• [Exercise directions]
After locating the line with "Theorem csrf_exact live" in the data that follows, return it and every later line exactly, up to and including the line with "else Some o".

• [Data shown]
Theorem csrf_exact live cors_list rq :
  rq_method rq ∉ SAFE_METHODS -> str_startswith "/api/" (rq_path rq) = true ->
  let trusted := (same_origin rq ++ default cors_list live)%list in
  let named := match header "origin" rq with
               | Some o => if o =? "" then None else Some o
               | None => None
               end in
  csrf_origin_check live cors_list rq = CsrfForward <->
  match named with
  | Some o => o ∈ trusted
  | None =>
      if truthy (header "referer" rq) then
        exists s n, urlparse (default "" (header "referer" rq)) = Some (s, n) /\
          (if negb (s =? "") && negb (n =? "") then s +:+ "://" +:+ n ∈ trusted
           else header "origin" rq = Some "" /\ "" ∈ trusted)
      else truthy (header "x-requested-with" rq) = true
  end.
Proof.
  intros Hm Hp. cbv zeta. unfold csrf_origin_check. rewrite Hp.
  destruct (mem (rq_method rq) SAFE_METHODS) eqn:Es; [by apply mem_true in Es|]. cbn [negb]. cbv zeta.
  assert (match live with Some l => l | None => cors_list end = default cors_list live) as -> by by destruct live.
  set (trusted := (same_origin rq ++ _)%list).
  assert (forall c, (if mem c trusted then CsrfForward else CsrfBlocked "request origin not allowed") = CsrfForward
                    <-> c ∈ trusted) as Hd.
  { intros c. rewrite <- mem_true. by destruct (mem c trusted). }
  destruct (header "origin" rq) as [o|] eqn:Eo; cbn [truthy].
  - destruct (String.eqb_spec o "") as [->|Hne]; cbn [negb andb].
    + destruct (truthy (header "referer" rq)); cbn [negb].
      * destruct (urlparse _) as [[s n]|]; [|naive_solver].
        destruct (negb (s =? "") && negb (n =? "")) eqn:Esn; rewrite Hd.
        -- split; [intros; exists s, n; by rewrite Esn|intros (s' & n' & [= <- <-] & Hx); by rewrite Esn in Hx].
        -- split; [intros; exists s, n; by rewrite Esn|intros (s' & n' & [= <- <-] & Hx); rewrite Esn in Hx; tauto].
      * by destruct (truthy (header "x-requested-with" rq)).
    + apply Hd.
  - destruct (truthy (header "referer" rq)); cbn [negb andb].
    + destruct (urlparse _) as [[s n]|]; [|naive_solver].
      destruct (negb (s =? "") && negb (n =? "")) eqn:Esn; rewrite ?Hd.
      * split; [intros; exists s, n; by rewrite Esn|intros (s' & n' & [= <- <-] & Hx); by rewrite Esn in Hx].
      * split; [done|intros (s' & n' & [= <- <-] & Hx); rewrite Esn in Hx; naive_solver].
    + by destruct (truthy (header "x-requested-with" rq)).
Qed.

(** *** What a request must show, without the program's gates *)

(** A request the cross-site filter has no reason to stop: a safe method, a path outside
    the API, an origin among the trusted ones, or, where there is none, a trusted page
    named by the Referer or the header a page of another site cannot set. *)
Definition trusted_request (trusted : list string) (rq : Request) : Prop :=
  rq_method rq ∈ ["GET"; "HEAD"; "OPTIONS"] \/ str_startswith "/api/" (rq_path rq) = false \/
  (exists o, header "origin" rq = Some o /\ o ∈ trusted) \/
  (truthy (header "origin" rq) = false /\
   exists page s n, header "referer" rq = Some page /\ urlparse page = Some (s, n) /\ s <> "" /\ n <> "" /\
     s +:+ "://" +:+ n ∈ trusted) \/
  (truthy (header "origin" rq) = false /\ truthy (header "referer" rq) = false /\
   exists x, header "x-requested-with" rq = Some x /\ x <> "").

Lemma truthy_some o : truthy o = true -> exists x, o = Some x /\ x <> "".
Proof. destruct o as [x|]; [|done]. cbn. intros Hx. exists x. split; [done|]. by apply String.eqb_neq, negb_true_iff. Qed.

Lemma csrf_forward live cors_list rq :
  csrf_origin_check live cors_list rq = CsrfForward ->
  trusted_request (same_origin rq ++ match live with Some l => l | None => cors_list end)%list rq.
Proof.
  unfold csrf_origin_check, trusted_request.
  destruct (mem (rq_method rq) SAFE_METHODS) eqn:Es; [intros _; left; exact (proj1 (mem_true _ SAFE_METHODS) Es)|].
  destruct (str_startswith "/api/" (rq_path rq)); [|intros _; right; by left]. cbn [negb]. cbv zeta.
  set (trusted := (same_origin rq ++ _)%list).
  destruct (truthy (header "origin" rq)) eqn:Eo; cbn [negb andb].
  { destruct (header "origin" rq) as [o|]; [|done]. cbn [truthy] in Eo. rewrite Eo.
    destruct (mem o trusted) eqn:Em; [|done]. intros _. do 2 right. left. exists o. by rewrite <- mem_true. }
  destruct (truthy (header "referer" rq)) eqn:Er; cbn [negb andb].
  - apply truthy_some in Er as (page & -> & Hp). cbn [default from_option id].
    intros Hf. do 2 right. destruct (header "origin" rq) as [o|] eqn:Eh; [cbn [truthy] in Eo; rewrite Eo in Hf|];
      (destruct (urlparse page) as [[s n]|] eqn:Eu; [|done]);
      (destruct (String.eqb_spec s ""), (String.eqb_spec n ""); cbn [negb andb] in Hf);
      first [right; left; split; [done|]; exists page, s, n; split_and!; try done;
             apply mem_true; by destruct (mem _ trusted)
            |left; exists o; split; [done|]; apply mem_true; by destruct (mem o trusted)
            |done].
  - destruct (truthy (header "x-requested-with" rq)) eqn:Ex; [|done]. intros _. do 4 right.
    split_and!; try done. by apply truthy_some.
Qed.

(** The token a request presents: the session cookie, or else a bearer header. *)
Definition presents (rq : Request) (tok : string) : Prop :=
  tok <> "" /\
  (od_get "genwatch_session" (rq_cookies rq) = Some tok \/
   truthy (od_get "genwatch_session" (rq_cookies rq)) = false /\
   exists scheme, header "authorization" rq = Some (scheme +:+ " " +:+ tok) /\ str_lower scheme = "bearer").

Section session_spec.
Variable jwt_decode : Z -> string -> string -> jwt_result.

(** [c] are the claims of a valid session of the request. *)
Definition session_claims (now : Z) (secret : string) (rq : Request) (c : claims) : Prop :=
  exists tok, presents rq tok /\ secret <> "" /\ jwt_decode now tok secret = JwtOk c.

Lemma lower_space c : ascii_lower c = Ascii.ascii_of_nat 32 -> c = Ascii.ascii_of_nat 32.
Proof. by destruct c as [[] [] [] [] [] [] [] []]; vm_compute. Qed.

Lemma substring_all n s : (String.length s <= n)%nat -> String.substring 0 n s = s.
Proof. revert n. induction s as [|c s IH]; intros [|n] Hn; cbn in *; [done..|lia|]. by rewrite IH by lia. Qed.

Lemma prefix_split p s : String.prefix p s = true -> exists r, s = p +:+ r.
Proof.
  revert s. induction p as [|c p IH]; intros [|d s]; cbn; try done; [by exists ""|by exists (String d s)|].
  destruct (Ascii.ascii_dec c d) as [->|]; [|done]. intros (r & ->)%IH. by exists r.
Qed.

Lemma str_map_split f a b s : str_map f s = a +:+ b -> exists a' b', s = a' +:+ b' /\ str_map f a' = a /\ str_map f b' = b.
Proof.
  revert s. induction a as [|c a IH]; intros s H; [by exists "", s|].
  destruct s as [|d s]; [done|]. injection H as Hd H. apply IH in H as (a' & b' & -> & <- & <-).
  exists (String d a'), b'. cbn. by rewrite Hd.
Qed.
* * *
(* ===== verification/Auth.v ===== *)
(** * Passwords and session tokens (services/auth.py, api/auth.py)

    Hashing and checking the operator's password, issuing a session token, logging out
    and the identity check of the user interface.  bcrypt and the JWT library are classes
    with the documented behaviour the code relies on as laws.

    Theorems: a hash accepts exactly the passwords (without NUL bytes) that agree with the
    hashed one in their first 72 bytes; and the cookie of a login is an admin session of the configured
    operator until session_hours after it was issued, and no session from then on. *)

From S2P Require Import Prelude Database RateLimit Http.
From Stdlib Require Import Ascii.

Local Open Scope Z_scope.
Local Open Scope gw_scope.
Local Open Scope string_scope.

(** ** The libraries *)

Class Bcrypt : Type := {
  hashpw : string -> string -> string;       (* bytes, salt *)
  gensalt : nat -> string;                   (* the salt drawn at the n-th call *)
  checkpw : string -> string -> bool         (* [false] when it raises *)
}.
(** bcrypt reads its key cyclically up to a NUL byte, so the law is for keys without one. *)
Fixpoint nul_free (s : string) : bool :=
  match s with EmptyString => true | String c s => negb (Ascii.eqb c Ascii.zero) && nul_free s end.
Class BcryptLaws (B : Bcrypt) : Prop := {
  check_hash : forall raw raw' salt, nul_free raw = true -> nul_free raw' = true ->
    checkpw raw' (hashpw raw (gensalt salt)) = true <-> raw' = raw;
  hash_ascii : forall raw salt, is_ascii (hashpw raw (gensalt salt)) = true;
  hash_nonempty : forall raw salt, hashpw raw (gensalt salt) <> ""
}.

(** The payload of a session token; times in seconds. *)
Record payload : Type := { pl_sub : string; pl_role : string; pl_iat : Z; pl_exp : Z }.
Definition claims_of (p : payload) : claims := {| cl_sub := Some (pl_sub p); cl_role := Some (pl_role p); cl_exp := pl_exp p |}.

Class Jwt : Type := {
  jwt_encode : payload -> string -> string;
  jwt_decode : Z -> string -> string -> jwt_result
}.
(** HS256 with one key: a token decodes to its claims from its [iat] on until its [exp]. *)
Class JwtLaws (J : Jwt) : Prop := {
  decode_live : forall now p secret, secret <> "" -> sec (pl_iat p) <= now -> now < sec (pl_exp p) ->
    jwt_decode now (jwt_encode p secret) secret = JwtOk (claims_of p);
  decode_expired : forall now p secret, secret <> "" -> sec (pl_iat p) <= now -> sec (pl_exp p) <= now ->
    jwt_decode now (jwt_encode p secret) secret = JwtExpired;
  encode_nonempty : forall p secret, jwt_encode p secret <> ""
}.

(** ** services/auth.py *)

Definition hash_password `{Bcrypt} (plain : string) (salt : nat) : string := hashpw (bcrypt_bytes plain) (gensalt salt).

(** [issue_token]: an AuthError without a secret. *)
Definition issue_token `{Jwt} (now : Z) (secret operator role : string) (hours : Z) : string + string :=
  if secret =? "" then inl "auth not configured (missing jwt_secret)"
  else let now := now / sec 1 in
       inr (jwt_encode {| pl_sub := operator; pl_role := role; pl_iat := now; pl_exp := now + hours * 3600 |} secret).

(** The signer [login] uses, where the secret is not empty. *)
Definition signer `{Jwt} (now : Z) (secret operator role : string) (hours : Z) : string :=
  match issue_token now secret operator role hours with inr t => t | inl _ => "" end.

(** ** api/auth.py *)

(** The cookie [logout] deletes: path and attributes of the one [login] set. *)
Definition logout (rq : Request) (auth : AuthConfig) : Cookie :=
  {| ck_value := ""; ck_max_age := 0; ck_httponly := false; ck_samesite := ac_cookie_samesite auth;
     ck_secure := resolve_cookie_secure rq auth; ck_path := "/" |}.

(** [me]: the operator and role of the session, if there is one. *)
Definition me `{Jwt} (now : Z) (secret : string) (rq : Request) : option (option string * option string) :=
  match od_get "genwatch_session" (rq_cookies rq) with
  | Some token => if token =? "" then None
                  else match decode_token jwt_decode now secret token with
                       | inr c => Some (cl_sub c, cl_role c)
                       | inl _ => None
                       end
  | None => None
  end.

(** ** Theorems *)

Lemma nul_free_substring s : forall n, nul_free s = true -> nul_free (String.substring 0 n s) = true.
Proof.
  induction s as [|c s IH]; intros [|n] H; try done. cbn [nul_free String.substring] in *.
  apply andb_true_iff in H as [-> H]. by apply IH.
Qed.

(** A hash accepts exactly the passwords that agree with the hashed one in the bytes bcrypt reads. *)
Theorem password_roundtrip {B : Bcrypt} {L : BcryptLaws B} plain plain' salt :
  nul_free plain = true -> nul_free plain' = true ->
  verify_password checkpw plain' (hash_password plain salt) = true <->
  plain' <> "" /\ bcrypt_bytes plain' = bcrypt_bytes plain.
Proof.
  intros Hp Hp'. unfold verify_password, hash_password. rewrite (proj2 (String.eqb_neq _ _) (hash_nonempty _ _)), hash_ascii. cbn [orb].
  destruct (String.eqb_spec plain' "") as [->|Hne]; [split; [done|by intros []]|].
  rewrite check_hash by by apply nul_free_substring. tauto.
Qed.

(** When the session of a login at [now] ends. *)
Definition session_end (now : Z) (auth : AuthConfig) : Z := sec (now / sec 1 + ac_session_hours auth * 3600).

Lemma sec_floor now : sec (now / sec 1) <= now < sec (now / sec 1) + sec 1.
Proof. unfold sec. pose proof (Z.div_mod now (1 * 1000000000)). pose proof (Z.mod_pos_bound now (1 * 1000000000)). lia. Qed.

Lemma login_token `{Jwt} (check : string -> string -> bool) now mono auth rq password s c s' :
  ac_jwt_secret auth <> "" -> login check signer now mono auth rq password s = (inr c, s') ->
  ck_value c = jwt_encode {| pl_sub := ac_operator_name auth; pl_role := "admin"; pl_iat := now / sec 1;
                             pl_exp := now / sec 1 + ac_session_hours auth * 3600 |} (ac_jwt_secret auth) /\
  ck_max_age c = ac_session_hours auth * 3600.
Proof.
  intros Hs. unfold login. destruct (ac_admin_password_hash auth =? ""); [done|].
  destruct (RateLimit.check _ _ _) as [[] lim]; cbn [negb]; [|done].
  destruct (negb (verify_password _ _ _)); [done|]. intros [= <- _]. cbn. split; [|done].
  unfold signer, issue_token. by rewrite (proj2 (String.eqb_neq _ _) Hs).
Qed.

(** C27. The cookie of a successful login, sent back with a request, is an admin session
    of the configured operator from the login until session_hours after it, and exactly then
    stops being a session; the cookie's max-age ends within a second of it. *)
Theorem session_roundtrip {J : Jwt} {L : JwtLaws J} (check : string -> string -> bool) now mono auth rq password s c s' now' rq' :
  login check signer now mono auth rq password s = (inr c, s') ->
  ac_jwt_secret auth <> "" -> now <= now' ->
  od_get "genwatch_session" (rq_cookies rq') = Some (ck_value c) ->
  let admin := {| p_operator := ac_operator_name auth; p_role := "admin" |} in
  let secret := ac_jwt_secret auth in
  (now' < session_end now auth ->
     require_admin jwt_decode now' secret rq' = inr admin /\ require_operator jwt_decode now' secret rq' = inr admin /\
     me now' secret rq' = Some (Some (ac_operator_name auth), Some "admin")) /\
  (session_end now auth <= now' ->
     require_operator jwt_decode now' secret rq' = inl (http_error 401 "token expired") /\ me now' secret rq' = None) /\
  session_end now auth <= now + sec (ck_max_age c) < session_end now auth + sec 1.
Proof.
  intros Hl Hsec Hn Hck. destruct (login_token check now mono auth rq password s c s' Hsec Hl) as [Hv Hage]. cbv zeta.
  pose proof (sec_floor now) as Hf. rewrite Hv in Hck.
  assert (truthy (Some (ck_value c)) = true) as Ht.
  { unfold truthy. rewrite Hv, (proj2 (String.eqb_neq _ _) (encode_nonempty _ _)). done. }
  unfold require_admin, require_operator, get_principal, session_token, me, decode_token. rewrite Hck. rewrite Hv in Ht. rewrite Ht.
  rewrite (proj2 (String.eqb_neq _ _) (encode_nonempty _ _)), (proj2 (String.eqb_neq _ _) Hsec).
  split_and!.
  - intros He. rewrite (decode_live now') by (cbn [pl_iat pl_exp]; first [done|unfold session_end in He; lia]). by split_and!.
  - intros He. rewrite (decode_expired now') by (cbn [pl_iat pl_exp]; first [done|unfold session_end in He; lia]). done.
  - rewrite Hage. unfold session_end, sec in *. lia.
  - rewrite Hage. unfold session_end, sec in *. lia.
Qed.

• [Expected answer]
Theorem csrf_exact live cors_list rq :
  rq_method rq ∉ SAFE_METHODS -> str_startswith "/api/" (rq_path rq) = true ->
  let trusted := (same_origin rq ++ default cors_list live)%list in
  let named := match header "origin" rq with
               | Some o => if o =? "" then None else Some o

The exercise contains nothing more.